**Exercise description**
What you return must be an exact copy of the lines in the listing below between the line holding "(emotional_indicators st ++" and the line holding "(** The plan", inclusive, and nothing more.

=== Data shown ===

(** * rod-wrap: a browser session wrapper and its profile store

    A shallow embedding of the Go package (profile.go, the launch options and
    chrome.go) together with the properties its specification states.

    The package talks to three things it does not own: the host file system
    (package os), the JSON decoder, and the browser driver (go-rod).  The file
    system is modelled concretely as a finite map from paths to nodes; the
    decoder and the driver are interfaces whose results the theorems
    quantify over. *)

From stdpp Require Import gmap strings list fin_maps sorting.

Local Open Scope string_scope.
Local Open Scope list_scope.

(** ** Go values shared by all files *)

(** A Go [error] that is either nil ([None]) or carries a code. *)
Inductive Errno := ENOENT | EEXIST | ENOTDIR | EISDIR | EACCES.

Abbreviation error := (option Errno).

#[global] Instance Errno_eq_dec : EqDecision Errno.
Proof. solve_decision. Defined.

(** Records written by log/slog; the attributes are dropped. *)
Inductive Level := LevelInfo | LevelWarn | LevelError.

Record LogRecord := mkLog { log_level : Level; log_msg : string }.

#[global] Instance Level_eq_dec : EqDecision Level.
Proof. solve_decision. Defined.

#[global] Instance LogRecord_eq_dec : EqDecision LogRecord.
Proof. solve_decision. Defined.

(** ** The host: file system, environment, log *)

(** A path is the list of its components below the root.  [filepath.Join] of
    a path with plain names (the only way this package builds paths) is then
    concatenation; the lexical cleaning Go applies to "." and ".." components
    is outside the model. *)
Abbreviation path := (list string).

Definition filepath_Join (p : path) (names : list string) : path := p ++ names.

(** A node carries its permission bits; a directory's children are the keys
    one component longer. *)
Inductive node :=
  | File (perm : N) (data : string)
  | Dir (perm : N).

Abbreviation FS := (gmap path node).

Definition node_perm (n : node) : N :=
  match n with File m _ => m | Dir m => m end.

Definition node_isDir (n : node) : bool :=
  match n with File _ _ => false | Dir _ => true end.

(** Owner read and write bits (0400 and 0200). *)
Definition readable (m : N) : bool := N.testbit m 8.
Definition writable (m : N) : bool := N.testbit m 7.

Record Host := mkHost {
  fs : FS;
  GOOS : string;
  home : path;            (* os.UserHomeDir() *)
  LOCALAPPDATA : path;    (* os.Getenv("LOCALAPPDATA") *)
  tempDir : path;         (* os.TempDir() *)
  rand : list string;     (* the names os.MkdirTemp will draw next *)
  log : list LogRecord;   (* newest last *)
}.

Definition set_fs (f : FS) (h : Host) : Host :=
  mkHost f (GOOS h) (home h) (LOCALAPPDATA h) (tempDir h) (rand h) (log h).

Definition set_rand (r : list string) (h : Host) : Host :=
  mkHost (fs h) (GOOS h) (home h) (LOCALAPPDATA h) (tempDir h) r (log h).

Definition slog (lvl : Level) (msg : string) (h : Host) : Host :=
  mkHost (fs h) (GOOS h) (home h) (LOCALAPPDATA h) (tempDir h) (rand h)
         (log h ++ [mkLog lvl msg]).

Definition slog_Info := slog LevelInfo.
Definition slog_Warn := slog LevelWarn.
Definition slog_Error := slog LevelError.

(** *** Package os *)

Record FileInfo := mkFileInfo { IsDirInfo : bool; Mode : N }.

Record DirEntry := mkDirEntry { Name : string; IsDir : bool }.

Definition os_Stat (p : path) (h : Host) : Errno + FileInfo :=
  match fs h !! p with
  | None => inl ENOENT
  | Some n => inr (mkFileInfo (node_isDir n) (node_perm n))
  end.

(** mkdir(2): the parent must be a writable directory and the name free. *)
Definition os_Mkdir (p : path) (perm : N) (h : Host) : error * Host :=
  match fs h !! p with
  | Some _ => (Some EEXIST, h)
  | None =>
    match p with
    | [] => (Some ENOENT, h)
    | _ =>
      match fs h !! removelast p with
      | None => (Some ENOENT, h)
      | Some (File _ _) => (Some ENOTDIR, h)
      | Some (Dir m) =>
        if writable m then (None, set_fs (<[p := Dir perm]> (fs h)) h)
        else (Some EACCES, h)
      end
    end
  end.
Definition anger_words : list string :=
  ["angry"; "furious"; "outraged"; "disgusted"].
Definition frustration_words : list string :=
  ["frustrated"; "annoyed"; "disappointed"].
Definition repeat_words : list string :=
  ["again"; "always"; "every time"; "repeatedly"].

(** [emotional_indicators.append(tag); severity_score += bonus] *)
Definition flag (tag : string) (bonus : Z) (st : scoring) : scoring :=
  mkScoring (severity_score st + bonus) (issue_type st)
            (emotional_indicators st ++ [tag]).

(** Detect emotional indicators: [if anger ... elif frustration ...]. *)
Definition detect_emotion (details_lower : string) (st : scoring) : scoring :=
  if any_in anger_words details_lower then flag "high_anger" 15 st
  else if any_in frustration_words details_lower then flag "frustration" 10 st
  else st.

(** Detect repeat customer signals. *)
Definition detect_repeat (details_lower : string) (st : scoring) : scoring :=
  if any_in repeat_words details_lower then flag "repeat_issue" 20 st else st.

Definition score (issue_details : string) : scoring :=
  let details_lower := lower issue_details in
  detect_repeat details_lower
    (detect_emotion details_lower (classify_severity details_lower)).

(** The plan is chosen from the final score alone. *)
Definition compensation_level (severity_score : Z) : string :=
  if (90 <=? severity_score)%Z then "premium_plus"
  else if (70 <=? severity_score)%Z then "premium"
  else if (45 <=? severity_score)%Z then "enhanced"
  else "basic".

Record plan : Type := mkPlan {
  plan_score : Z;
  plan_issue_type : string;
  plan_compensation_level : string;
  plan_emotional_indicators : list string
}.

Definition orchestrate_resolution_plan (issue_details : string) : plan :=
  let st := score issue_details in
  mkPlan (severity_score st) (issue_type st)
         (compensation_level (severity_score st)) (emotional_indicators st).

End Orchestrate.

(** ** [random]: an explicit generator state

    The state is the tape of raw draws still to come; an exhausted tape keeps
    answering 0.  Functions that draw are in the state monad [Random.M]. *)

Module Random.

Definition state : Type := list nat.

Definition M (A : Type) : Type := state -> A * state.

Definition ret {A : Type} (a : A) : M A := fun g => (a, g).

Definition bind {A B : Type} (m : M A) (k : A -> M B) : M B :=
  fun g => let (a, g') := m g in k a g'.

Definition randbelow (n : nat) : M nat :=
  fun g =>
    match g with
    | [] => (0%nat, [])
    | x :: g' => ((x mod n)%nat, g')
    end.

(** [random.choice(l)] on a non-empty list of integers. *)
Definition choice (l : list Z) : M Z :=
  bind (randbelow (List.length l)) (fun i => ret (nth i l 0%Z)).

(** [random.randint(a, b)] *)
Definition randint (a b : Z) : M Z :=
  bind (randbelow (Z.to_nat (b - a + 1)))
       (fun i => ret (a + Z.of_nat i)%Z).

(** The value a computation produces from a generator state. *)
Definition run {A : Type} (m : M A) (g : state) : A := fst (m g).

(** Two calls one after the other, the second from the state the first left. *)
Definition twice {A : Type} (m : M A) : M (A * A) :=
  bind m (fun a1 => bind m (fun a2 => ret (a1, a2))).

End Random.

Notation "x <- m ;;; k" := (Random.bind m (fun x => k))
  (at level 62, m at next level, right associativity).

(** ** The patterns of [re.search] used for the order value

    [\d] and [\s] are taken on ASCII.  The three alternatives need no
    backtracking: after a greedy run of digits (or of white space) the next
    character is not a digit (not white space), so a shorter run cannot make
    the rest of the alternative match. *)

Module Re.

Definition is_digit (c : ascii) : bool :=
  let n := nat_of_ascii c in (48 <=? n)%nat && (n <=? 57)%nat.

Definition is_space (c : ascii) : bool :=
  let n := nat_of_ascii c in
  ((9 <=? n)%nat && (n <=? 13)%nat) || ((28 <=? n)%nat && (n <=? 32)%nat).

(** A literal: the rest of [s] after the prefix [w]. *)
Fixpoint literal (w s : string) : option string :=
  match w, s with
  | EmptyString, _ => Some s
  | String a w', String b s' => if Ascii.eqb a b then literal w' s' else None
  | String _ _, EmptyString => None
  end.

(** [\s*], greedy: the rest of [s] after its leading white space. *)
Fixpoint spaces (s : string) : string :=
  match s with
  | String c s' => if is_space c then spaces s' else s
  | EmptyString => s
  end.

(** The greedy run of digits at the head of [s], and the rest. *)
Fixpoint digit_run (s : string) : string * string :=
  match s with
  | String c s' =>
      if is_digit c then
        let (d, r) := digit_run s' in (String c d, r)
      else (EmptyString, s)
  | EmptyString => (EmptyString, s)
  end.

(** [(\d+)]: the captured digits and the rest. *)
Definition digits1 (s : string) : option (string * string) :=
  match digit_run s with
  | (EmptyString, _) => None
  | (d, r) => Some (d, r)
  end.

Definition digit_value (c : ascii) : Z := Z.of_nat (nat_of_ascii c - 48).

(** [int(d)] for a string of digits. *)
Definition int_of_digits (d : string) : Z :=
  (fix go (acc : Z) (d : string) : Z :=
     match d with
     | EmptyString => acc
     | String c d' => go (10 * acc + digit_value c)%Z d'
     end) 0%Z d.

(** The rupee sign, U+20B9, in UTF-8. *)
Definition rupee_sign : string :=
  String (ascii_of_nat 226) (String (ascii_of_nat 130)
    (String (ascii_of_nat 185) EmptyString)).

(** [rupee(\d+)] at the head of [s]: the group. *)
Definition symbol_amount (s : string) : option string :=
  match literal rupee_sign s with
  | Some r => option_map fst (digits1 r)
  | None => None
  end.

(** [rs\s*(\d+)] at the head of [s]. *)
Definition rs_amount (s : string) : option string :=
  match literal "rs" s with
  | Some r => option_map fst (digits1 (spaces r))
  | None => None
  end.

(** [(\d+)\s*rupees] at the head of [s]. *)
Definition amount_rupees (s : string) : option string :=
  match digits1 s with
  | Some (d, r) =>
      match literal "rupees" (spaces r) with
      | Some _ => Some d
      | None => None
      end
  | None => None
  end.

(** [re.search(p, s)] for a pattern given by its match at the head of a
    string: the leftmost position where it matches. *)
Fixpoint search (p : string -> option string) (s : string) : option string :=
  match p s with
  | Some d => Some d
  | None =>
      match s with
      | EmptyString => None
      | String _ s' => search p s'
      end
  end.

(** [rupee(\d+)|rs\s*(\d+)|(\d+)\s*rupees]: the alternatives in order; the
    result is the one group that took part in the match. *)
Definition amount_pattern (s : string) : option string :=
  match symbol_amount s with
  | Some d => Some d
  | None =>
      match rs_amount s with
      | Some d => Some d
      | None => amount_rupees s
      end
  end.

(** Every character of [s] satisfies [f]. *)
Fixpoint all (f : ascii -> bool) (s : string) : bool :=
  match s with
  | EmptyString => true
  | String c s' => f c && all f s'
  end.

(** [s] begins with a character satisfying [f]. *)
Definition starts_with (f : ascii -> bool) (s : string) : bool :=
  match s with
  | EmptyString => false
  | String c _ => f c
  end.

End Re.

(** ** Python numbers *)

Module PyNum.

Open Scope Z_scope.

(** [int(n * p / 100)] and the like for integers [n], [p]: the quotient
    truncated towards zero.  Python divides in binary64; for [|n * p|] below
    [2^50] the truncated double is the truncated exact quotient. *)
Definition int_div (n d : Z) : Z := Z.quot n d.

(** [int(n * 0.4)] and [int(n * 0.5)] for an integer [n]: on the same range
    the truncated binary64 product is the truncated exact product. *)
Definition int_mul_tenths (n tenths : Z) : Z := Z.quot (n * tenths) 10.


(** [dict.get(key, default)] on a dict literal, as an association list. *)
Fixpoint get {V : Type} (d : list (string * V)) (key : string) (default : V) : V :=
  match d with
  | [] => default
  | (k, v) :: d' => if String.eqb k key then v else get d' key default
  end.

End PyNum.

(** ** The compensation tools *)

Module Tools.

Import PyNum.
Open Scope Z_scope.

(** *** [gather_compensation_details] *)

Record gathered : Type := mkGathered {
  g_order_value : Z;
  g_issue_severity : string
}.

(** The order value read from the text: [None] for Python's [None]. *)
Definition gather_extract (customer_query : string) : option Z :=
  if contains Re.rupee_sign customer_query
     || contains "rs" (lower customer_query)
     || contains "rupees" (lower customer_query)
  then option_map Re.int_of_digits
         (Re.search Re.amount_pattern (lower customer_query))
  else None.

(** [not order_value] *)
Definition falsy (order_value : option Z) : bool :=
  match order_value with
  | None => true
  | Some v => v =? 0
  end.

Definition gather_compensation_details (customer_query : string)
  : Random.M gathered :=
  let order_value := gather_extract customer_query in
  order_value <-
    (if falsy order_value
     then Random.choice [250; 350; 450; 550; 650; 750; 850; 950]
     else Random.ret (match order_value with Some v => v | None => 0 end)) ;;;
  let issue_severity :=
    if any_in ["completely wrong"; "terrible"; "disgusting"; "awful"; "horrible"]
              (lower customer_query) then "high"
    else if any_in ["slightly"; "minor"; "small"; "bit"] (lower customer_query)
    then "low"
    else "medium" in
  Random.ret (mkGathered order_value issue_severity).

===

**Solution for this task**
            (emotional_indicators st ++ [tag]).

(** Detect emotional indicators: [if anger ... elif frustration ...]. *)
Definition detect_emotion (details_lower : string) (st : scoring) : scoring :=
  if any_in anger_words details_lower then flag "high_anger" 15 st
  else if any_in frustration_words details_lower then flag "frustration" 10 st
  else st.

(** Detect repeat customer signals. *)
Definition detect_repeat (details_lower : string) (st : scoring) : scoring :=
  if any_in repeat_words details_lower then flag "repeat_issue" 20 st else st.

Definition score (issue_details : string) : scoring :=
  let details_lower := lower issue_details in
  detect_repeat details_lower
    (detect_emotion details_lower (classify_severity details_lower)).

(** The plan is chosen from the final score alone. *)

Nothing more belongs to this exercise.